My genuineness and true message was lost with this love triangle I had created. I look at my audience, the audience looks at the screen, I look at the screen, my audience looks at me.
So, how do you present in such a way that your message is the hot topic of discussion the following day?
Let’s think about it; how many political rallies or Presidential speeches happen with PowerPoint behind them?
You don’t really hear of people using PowerPoint to propose to their significant other either. Imagine how impersonal and ridiculous it sounds, with a screen behind them that says these are the benefits they can bring and the next slide is their collective vision for the future etc.
Some of the most influential speeches, take for example the great Dr. Martin Luther King Jr, did not happen with PowerPoint behind them. PowerPoint does not wake up the nation. The author does.
There is a reason Amazon CEO, Jeff Bezos, created a company-wide policy banning PowerPoint presentations during executive meetings.
Neuroscience research shows multitasking is not effective. Listening to a speaker, whilst trying to read from a screen, along with trying to process and digest this new information has a strain on our inbuilt RAM. Furthermore, research also shows that audience participation actually decreases, when you include slides.

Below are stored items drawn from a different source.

(** * The BibTeX parser and publication renderer of the portfolio site

    A shallow embedding of [js/bibtex-parser.js] (class [BibtexParser]) and of
    the pure routines of the publication page ([formatAuthors],
    [formatAuthorsWithLinks], [boldAbbreviations], the citation template of
    [showBibtex], the key of the cite links and the year groups of
    [renderPublications]), followed by the properties of the specification
    that concern them and by further properties of the same code.

    JavaScript strings are sequences of UTF-16 code units; a code unit is a
    number [N] and a string is a [list N].  Objects used as dictionaries are
    finite maps from property names to strings.  Arrays that the parser holds
    and hands out live in a heap, so that aliasing (the same array object held
    by the parser and returned to the caller) is visible. *)

From Stdlib Require Import ZArith NArith Lia Sorting.Sorted Sorting.Permutation.
From stdpp Require Import base option list strings gmap.

Local Open Scope N_scope.
Set Warnings "-clear-no-such-hyp".

(** ** Strings *)

(** [lit s] is the JavaScript string literal with the (ASCII) characters of [s]. *)
Definition lit (s : string) : list N :=
  Ascii.N_of_ascii <$> String.list_ascii_of_string s.

(** Characters that cannot be written inside a literal here. *)
Definition quote : N := 34.      (* the double quote *)
Definition newline : N := 10.
Definition envelope : N := 9993. (* U+2709, the envelope of the page source *)

Module Chars.

(** [\w] of a regular expression without the [u] and [i] flags. *)
Definition isWord (c : N) : bool :=
  ((65 <=? c) && (c <=? 90)) || ((97 <=? c) && (c <=? 122))
  || ((48 <=? c) && (c <=? 57)) || (c =? 95).

(** LineTerminator: LF, CR, U+2028, U+2029.  The dot of a regular
    expression matches every code unit except these, and [$] under the
    [m] flag matches before each of them. *)
Definition isLineTerminator (c : N) : bool :=
  (c =? 10) || (c =? 13) || (c =? 8232) || (c =? 8233).

(** [\s], which is also the set removed by [String.prototype.trim] and
    skipped by [parseInt]: WhiteSpace and LineTerminator. *)
Definition isSpace (c : N) : bool :=
  ((9 <=? c) && (c <=? 13)) || (c =? 32) || (c =? 160) || (c =? 5760)
  || ((8192 <=? c) && (c <=? 8202)) || (c =? 8232) || (c =? 8233)
  || (c =? 8239) || (c =? 8287) || (c =? 12288) || (c =? 65279).

(** Lower-casing of one code unit of the ASCII range.  The parser applies
    [toLowerCase] only to what [\w+] matched, where this is all of it. *)
Definition lower (c : N) : N :=
  if (65 <=? c) && (c <=? 90) then c + 32 else c.

End Chars.
Import Chars.

(** Longest prefix whose characters satisfy [p], and what follows it: a
    greedy [c*] for a character class [c]. *)
Fixpoint while (p : N → bool) (s : list N) : list N :=
  match s with
  | c :: s' => if p c then c :: while p s' else []
  | [] => []
  end.

Fixpoint skip (p : N → bool) (s : list N) : list N :=
  match s with
  | c :: s' => if p c then skip p s' else s
  | [] => []
  end.

Definition toLowerCase (s : list N) : list N := lower <$> s.

Definition trimStart (s : list N) : list N := skip isSpace s.
Definition trimEnd (s : list N) : list N := reverse (skip isSpace (reverse s)).
Definition trim (s : list N) : list N := trimEnd (trimStart s).

(** ** [parse]: comment removal

    [bibtex.replace(/%.*$/gm, '')]: from each percent sign the greedy [.*]
    runs to the next line terminator (or the end), where [$] holds; the match
    is deleted and the search resumes behind it. *)
Definition percent : N := 37.

Fixpoint stripFrom (inComment : bool) (s : list N) : list N :=
  match s with
  | [] => []
  | c :: s' =>
      if inComment then
        if isLineTerminator c then c :: stripFrom false s' else stripFrom true s'
      else if c =? percent then stripFrom true s'
      else c :: stripFrom false s'
  end.

Definition stripComments (s : list N) : list N := stripFrom false s.

(** ** [parse]: the entry expression

    The expression, written with blanks between its parts, is
    [@ (\w+) \s* { \s* ( [^,]* ) , \s* ( [\s\S]*? ) (?= \s*@ | \s*$ )]
    with the [g] flag.  An attempt at one start position takes the first
    path that succeeds, and that is the one with the longest run for every
    greedy star: up to the brace each star is followed by a character
    outside its class, the key runs to the first comma, and behind the comma
    nothing can fail (the lazy group can always run to the end of the
    input), so no star is ever asked to give characters back. *)
Record EntryMatch := {
  m_type : list N;   (* group 1 *)
  m_key : list N;    (* group 2 *)
  m_body : list N;   (* group 3 *)
  m_len : nat        (* length of the whole match *)
}.

Definition at_sign : N := 64.
Definition lbrace : N := 123.
Definition rbrace : N := 125.
Definition comma : N := 44.
Definition equals : N := 61.

Definition notComma (c : N) : bool := negb (c =? comma).

(** The lookahead [(?= \s*@ | \s*$ )]: after the white space comes an at sign
    or the end of the input (no [m] flag here). *)
Definition lookahead (s : list N) : bool :=
  match skip isSpace s with
  | [] => true
  | c :: _ => c =? at_sign
  end.

(** The lazy group [( [\s\S]*? )] in front of the lookahead: the shortest run after
    which the lookahead holds.  It returns the run and the rest. *)
Fixpoint lazyBody (s : list N) : list N * list N :=
  match s with
  | [] => ([], [])
  | c :: s' =>
      if lookahead s then ([], s)
      else let '(b, r) := lazyBody s' in (c :: b, r)
  end.

(** One attempt of the entry expression at the head of [s]. *)
Definition matchEntryAt (s : list N) : option EntryMatch :=
  match s with
  | c :: s1 =>
      if c =? at_sign then
        match while isWord s1 with
        | [] => None
        | ty =>
            match skip isSpace (skip isWord s1) with
            | b :: s2 =>
                if b =? lbrace then
                  let s3 := skip isSpace s2 in
                  match skip notComma s3 with
                  | _ :: s4 =>
                      let s5 := skip isSpace s4 in
                      let '(body, rest) := lazyBody s5 in
                      Some {| m_type := ty;
                              m_key := while notComma s3;
                              m_body := body;
                              m_len := (length s - length rest)%nat |}
                  | [] => None
                  end
                else None
            | [] => None
            end
        end
      else None
  | [] => None
  end.

(** The [while ((match = entryRegex.exec(bibtex)) !== null)] loop.  With the
    [g] flag each [exec] starts at [lastIndex], the end of the previous match,
    and tries the start positions from there one after the other.
    [skipN] counts the characters still covered by the previous match. *)
Fixpoint scanEntries (skipN : nat) (s : list N) : list EntryMatch :=
  match s with
  | [] => []
  | _ :: s' =>
      match skipN with
      | S k => scanEntries k s'
      | O =>
          match matchEntryAt s with
          | Some m => m :: scanEntries (m_len m - 1) s'
          | None => scanEntries 0 s'
          end
      end
  end.

Definition execAll (s : list N) : list EntryMatch := scanEntries 0 s.

(** ** [parseFields]

    The expression, written with blanks between its parts and Q for the
    double quote, is [(\w+) \s* = \s* [{Q] ( .*? ) [Q}]] with the [g] flag:
    the opener is one of the brace and the quote, the value is the shortest
    run of characters other than line terminators, and the closer is one of
    the quote and the closing brace. *)
Record FieldMatch := {
  f_name : list N;   (* group 1 *)
  f_value : list N;  (* group 2 *)
  f_len : nat
}.

Definition isOpener (c : N) : bool := (c =? lbrace) || (c =? quote).
Definition isCloser (c : N) : bool := (c =? quote) || (c =? rbrace).

(** The lazy group [( .*? )] and the closer after it: the value and the rest behind
    the closer, or nothing when a line terminator or the end comes first. *)
Fixpoint lazyValue (s : list N) : option (list N * list N) :=
  match s with
  | [] => None
  | c :: s' =>
      if isCloser c then Some ([], s')
      else if isLineTerminator c then None
      else match lazyValue s' with
           | Some (v, r) => Some (c :: v, r)
           | None => None
           end
  end.

Definition matchFieldAt (s : list N) : option FieldMatch :=
  match while isWord s with
  | [] => None
  | name =>
      match skip isSpace (skip isWord s) with
      | e :: s1 =>
          if e =? equals then
            match skip isSpace s1 with
            | o :: s2 =>
                if isOpener o then
                  match lazyValue s2 with
                  | Some (v, rest) =>
                      Some {| f_name := name; f_value := v;
                              f_len := (length s - length rest)%nat |}
                  | None => None
                  end
                else None
            | [] => None
            end
          else None
      | [] => None
      end
  end.

Fixpoint scanFields (skipN : nat) (s : list N) : list FieldMatch :=
  match s with
  | [] => []
  | _ :: s' =>
      match skipN with
      | S k => scanFields k s'
      | O =>
          match matchFieldAt s with
          | Some m => m :: scanFields (f_len m - 1) s'
          | None => scanFields 0 s'
          end
      end
  end.

(** [fields[fieldName] = fieldValue] on an object literal: an assignment to
    [__proto__] reaches the setter of [Object.prototype], which ignores a
    string; every other name becomes (or overwrites) an own property. *)
Definition setField (fields : gmap (list N) (list N)) (m : FieldMatch)
  : gmap (list N) (list N) :=
  let fieldName := toLowerCase (f_name m) in
  let fieldValue := trim (f_value m) in
  if decide (fieldName = lit "__proto__") then fields
  else <[fieldName := fieldValue]> fields.

Definition parseFields (content : list N) : gmap (list N) (list N) :=
  foldl setField ∅ (scanFields 0 content).

(** ** Entries, the heap and the parser object *)

(** An entry is the object [{type, citeKey, ...fields}]: a dictionary from
    property names to strings. *)
Abbreviation Entry := (gmap (list N) (list N)).

(** The heap holds the array objects of entries; a reference is the index
    of its array.  A new array is appended, so it gets a reference that no
    existing array has. *)
Abbreviation Heap := (list (list (gmap (list N) (list N)))).

Definition alloc (l : list Entry) (h : Heap) : nat * Heap :=
  (length h, h ++ [l]).

(** [this.entries] is a reference; [this.errors] is kept as the list of its
    messages: that array is replaced by [parse] and read by [getErrors], and
    no claim depends on its identity. *)
Record BibtexParser := {
  entries : nat;
  errors : list (list N)
}.

(** The array that the parser holds. *)
Definition held (p : BibtexParser) (h : Heap) : list Entry :=
  default [] (h !! entries p).

(** The constructor: two new empty arrays. *)
Definition new_BibtexParser (h : Heap) : BibtexParser * Heap :=
  let '(r, h') := alloc [] h in
  ({| entries := r; errors := [] |}, h').

(** A call or a block either completes with a value or throws an error,
    of which the message is kept. *)
Inductive Result (A : Type) :=
| Return (a : A)
| Throw (message : list N).
Arguments Return {A} a.
Arguments Throw {A} message.

(** [Array.prototype.includes] on an array of strings. *)
Definition includes (l : list (list N)) (x : list N) : bool :=
  bool_decide (x ∈ l).

Definition acceptedTypes : list (list N) :=
  [lit "article"; lit "inproceedings"; lit "conference"; lit "book";
   lit "techreport"; lit "phdthesis"; lit "mastersthesis"; lit "misc"].

(** The object literal [{type, citeKey, ...fields}]: the spread copies the
    own properties of [fields] over the two written first, so a field named
    [type] replaces the type of the block. *)
Definition mkEntry (type citeKey : list N) (fields : Entry) : Entry :=
  fields ∪ <[lit "citeKey" := citeKey]> (<[lit "type" := type]> ∅).

(** What one match contributes: an entry when its type is accepted. *)
Definition entryOfMatch (m : EntryMatch) : option Entry :=
  let type := toLowerCase (m_type m) in
  let citeKey := trim (m_key m) in
  let content := trim (m_body m) in
  if includes acceptedTypes type
  then Some (mkEntry type citeKey (parseFields content))
  else None.

(** [this.entries.push(e)] on the array at [r]. *)
Definition push (r : nat) (e : Entry) (h : Heap) : Heap :=
  alter (λ l, l ++ [e]) r h.

(** The body of the [try]: an accepted block is pushed.  Nothing in it can
    throw on strings (the groups of a match are strings, and [toLowerCase],
    [trim], [exec], the property assignment and [push] do not throw), so it
    always completes. *)
Definition tryBlock (r : nat) (m : EntryMatch) (h : Heap) : Result Heap :=
  Return (match entryOfMatch m with
          | Some e => push r e h
          | None => h
          end).

(** The four characters and the colon in front of the message of a caught
    error. *)
Definition errorPrefix : list N := [35299; 26512; 38169; 35823; 58; 32].

(** One round of the loop, [try] and [catch]: the state is the error list
    and the heap. *)
Definition processBlock (r : nat) (st : list (list N) * Heap) (m : EntryMatch)
  : list (list N) * Heap :=
  match tryBlock r m st.2 with
  | Return h' => (st.1, h')
  | Throw message => (st.1 ++ [errorPrefix ++ message], st.2)
  end.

“But my presentation is technical, not emotional, I need to show my thinking…”
There is a solution, talk. Have a conversation with your audience. Speak your thinking.
This leads to careful consideration of your ideas.
We are taught X% of a presentation is in body language, Y% is in tone, Z% is in the substance of what you are saying.
But 0% is in staring at a screen.
Our brains have not had a software update for thousands of years. Screens were not used to make technical or emotional speeches. Yet we use to engage with each other as humans then.
My solution is get people to listen to your message on a personal level, then give out handouts at the end (or in a reading slot before) with your key message.
During the presentation talk about who you are and why you felt this particular topic was so fascinating, so much so that you had to stand up and talk about it.
Dont bore people with a slide deck. Excite them with your personality.
“Realise that PowerPoint is stealing your charisma”.
That’s how we were naturally created to interact. Sure, we work in corporations and have complex issues. But talk them through. Step by step. Slowly. Understanding each point. This means you know your stuff. This means your audience knows you know your stuff. This leads to trust. Which leads to business.
People won’t remember a slide deck. What they will remember is the bits you explained to them, because you made them understand something new. That penny dropping moment when they were looking you in the eye and you opened a new way of thinking for them.